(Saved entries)
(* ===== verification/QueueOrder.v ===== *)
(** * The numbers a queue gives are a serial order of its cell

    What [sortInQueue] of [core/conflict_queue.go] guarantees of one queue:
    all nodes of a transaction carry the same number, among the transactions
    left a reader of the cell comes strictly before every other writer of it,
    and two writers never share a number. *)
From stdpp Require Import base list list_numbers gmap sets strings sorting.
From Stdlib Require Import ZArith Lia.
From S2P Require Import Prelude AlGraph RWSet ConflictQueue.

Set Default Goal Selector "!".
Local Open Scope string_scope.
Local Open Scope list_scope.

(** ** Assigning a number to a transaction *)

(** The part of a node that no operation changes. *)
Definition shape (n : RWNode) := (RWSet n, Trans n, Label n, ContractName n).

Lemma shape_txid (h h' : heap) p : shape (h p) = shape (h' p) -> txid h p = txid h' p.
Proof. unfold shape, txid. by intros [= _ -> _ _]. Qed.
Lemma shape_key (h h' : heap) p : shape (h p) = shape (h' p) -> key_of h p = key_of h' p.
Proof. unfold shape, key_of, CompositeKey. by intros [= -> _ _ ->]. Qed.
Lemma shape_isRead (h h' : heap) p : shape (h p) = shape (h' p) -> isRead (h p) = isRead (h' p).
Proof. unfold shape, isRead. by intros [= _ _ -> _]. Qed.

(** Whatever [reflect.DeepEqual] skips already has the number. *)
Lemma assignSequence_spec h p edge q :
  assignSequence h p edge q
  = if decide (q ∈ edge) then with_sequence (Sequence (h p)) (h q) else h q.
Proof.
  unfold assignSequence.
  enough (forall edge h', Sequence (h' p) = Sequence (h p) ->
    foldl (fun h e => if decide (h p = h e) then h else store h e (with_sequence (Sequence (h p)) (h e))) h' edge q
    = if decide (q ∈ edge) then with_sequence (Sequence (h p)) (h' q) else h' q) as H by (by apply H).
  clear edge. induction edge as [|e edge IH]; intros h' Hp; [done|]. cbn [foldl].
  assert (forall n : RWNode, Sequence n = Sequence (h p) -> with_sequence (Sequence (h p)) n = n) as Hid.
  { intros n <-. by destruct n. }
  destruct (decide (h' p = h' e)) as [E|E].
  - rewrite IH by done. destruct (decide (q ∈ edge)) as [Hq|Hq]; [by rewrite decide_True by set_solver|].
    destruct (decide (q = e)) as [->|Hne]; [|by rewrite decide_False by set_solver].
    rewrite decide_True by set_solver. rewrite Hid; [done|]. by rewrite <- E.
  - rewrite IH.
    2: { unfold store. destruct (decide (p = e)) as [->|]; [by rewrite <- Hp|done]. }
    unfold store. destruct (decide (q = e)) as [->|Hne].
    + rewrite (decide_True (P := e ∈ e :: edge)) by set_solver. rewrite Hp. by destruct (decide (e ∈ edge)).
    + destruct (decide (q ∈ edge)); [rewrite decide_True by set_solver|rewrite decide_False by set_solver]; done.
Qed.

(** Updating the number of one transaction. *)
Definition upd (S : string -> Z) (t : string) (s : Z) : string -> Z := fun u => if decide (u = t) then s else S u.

...

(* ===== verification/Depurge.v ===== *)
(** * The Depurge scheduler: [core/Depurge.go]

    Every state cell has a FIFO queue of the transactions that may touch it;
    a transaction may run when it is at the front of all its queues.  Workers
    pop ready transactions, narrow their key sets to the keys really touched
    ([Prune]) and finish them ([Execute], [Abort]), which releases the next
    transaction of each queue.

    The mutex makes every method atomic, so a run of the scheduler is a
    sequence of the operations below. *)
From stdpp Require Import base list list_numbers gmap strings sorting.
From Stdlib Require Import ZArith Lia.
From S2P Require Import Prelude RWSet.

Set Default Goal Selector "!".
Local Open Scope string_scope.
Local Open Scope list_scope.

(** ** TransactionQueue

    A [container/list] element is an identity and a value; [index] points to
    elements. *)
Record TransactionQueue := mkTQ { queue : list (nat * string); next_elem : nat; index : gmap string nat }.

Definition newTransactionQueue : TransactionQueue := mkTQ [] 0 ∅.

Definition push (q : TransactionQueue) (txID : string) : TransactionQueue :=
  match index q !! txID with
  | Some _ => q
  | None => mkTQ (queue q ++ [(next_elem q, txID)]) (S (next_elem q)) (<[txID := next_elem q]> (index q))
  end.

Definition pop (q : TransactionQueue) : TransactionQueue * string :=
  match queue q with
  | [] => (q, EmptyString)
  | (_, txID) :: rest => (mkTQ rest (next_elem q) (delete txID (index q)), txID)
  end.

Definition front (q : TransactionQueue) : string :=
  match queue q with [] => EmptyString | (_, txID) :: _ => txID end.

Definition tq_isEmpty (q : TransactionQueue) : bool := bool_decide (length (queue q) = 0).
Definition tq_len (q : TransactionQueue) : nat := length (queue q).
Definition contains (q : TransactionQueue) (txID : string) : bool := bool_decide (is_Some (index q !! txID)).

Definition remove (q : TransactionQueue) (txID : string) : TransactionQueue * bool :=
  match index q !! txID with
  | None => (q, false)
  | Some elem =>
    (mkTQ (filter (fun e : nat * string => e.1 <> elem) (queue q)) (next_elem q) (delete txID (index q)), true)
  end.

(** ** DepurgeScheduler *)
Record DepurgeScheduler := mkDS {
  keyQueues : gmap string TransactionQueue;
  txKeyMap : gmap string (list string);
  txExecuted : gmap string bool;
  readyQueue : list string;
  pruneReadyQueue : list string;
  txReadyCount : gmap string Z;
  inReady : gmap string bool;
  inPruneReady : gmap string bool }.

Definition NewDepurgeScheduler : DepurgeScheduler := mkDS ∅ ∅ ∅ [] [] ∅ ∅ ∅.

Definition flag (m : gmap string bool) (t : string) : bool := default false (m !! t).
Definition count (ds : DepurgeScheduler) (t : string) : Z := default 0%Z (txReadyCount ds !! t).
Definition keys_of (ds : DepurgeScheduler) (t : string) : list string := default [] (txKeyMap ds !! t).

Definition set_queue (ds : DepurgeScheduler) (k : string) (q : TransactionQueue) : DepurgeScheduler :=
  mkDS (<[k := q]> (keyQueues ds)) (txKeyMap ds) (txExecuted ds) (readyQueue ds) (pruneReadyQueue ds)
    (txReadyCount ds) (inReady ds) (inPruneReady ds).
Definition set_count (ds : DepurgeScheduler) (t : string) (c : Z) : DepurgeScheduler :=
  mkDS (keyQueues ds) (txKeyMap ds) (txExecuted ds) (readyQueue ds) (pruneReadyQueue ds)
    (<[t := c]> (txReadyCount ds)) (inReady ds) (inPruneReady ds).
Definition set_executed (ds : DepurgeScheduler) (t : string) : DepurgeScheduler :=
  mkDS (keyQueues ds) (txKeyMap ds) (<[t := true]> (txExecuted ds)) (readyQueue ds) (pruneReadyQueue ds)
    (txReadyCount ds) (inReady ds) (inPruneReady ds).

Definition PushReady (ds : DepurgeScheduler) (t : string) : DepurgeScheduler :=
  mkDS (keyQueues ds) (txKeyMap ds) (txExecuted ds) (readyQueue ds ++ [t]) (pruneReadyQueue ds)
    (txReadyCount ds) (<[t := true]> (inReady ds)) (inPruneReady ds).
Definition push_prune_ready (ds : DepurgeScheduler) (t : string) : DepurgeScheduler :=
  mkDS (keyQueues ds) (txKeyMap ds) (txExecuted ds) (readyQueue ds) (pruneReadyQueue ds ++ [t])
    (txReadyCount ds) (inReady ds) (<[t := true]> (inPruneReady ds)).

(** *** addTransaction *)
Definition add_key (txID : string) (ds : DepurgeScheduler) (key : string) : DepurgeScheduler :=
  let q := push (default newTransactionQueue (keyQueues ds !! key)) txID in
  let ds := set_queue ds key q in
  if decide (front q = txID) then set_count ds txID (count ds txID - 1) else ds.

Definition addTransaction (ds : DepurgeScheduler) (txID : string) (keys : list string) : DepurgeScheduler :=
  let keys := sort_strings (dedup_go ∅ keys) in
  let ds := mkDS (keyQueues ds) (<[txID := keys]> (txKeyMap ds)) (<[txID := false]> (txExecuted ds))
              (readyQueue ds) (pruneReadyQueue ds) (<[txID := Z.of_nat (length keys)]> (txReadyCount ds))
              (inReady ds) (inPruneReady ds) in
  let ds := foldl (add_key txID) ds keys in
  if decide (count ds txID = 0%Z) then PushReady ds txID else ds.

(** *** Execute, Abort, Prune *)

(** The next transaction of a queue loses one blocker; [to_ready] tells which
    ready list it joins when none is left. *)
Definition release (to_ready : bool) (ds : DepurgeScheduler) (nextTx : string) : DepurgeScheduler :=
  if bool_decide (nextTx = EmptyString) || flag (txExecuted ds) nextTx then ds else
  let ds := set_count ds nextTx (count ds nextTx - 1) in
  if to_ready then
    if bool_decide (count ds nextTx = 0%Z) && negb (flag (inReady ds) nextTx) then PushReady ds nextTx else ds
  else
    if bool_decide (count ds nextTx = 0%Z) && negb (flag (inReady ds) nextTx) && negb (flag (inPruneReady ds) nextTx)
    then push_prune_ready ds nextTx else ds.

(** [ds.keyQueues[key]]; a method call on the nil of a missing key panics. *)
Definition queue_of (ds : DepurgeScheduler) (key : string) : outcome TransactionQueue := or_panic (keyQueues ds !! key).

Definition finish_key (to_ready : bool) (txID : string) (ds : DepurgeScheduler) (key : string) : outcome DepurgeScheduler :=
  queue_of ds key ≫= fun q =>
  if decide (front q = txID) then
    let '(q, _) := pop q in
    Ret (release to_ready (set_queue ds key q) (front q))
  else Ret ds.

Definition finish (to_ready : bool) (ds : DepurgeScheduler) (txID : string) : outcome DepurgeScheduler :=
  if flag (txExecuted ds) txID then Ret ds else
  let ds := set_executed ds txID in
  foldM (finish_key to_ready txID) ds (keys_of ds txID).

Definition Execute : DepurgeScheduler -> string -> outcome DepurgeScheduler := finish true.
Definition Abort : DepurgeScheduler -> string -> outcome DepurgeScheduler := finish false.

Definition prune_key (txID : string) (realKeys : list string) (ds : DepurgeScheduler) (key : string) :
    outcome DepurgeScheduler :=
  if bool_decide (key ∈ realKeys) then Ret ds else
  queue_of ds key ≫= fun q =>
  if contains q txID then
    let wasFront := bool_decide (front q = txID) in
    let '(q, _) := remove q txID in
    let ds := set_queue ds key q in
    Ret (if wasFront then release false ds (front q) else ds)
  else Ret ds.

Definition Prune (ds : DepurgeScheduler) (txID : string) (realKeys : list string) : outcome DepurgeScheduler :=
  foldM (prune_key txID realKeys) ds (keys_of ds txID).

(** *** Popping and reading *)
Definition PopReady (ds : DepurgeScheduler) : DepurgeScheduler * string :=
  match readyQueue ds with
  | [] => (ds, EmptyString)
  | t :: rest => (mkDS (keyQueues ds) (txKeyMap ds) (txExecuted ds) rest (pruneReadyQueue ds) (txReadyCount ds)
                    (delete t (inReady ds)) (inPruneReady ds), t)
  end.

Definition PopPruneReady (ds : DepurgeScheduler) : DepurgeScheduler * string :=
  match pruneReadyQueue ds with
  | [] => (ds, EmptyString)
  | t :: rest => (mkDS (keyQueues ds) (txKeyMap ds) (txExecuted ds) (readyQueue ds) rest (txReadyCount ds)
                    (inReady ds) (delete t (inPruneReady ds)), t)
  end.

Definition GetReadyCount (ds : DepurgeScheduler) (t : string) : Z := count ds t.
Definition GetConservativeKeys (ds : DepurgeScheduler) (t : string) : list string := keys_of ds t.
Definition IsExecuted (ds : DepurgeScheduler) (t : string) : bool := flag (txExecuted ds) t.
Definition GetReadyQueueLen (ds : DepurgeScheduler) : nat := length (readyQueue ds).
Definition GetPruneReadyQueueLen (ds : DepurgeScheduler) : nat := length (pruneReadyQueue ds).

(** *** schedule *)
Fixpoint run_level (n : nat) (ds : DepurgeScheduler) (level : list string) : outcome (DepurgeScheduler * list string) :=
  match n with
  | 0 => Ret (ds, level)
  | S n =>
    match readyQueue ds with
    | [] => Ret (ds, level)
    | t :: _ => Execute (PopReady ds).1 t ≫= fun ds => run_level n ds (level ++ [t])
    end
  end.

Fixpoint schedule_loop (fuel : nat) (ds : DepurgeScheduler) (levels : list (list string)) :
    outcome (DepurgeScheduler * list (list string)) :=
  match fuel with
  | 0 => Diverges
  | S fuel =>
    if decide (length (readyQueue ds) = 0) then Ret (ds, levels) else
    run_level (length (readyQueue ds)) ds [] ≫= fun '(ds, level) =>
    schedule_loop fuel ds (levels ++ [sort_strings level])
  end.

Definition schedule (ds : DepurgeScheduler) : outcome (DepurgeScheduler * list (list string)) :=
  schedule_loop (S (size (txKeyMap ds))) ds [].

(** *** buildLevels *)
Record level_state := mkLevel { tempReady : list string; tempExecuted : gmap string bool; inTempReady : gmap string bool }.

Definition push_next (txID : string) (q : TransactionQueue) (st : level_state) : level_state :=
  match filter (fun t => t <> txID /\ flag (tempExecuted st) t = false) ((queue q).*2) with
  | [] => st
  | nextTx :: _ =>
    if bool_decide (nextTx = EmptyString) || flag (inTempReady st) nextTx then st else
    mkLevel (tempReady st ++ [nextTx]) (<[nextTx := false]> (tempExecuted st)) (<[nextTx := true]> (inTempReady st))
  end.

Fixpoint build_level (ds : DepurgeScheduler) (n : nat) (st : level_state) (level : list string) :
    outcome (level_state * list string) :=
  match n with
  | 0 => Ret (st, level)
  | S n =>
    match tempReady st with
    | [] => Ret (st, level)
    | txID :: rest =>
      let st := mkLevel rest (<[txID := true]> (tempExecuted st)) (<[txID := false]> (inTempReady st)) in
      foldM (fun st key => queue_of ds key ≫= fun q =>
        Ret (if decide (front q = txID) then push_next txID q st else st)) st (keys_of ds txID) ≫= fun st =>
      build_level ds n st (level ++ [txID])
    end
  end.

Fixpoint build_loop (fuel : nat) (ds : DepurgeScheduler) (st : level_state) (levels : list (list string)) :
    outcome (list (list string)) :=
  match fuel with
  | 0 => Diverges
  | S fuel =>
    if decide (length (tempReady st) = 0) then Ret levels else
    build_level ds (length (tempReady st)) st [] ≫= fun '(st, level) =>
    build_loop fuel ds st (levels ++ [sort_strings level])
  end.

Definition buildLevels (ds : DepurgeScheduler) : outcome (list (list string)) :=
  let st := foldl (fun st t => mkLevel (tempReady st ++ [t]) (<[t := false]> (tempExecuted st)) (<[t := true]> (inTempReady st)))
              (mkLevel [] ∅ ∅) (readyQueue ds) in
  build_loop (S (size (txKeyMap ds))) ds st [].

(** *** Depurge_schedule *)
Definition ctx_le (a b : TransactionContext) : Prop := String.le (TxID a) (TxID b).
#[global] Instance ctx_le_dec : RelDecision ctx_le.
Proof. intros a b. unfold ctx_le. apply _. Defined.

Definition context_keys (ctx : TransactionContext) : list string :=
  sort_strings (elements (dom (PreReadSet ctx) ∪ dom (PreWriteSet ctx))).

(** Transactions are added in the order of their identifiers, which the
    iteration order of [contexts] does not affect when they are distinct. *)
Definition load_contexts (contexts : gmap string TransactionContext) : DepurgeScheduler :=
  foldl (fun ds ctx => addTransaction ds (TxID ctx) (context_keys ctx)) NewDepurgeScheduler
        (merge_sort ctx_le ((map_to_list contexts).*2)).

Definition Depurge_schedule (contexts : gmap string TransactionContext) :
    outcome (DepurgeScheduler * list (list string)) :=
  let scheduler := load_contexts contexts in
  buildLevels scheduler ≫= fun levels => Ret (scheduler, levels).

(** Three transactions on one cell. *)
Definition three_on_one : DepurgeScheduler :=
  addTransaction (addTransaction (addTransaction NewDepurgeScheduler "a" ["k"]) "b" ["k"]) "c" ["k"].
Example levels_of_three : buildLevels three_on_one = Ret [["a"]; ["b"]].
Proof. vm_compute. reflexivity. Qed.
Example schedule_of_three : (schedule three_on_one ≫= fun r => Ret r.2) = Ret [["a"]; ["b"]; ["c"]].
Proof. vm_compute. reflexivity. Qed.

__Try it__
Please return the lines above that run from the line containing "rest (txReadyCount ds)" to the line containing "Definition push_next (txID", inclusive, exactly and with no other lines.

__Finished task__
  | t :: rest => (mkDS (keyQueues ds) (txKeyMap ds) (txExecuted ds) (readyQueue ds) rest (txReadyCount ds)
                    (inReady ds) (delete t (inPruneReady ds)), t)
  end.

Definition GetReadyCount (ds : DepurgeScheduler) (t : string) : Z := count ds t.
Definition GetConservativeKeys (ds : DepurgeScheduler) (t : string) : list string := keys_of ds t.
Definition IsExecuted (ds : DepurgeScheduler) (t : string) : bool := flag (txExecuted ds) t.
Definition GetReadyQueueLen (ds : DepurgeScheduler) : nat := length (readyQueue ds).
Definition GetPruneReadyQueueLen (ds : DepurgeScheduler) : nat := length (pruneReadyQueue ds).

(** *** schedule *)
Fixpoint run_level (n : nat) (ds : DepurgeScheduler) (level : list string) : outcome (DepurgeScheduler * list string) :=
  match n with
  | 0 => Ret (ds, level)
  | S n =>
    match readyQueue ds with
    | [] => Ret (ds, level)
    | t :: _ => Execute (PopReady ds).1 t ≫= fun ds => run_level n ds (level ++ [t])
    end
  end.

Fixpoint schedule_loop (fuel : nat) (ds : DepurgeScheduler) (levels : list (list string)) :
    outcome (DepurgeScheduler * list (list string)) :=
  match fuel with
  | 0 => Diverges
  | S fuel =>
    if decide (length (readyQueue ds) = 0) then Ret (ds, levels) else
    run_level (length (readyQueue ds)) ds [] ≫= fun '(ds, level) =>
    schedule_loop fuel ds (levels ++ [sort_strings level])
  end.

Definition schedule (ds : DepurgeScheduler) : outcome (DepurgeScheduler * list (list string)) :=
  schedule_loop (S (size (txKeyMap ds))) ds [].

(** *** buildLevels *)
Record level_state := mkLevel { tempReady : list string; tempExecuted : gmap string bool; inTempReady : gmap string bool }.

Definition push_next (txID : string) (q : TransactionQueue) (st : level_state) : level_state :=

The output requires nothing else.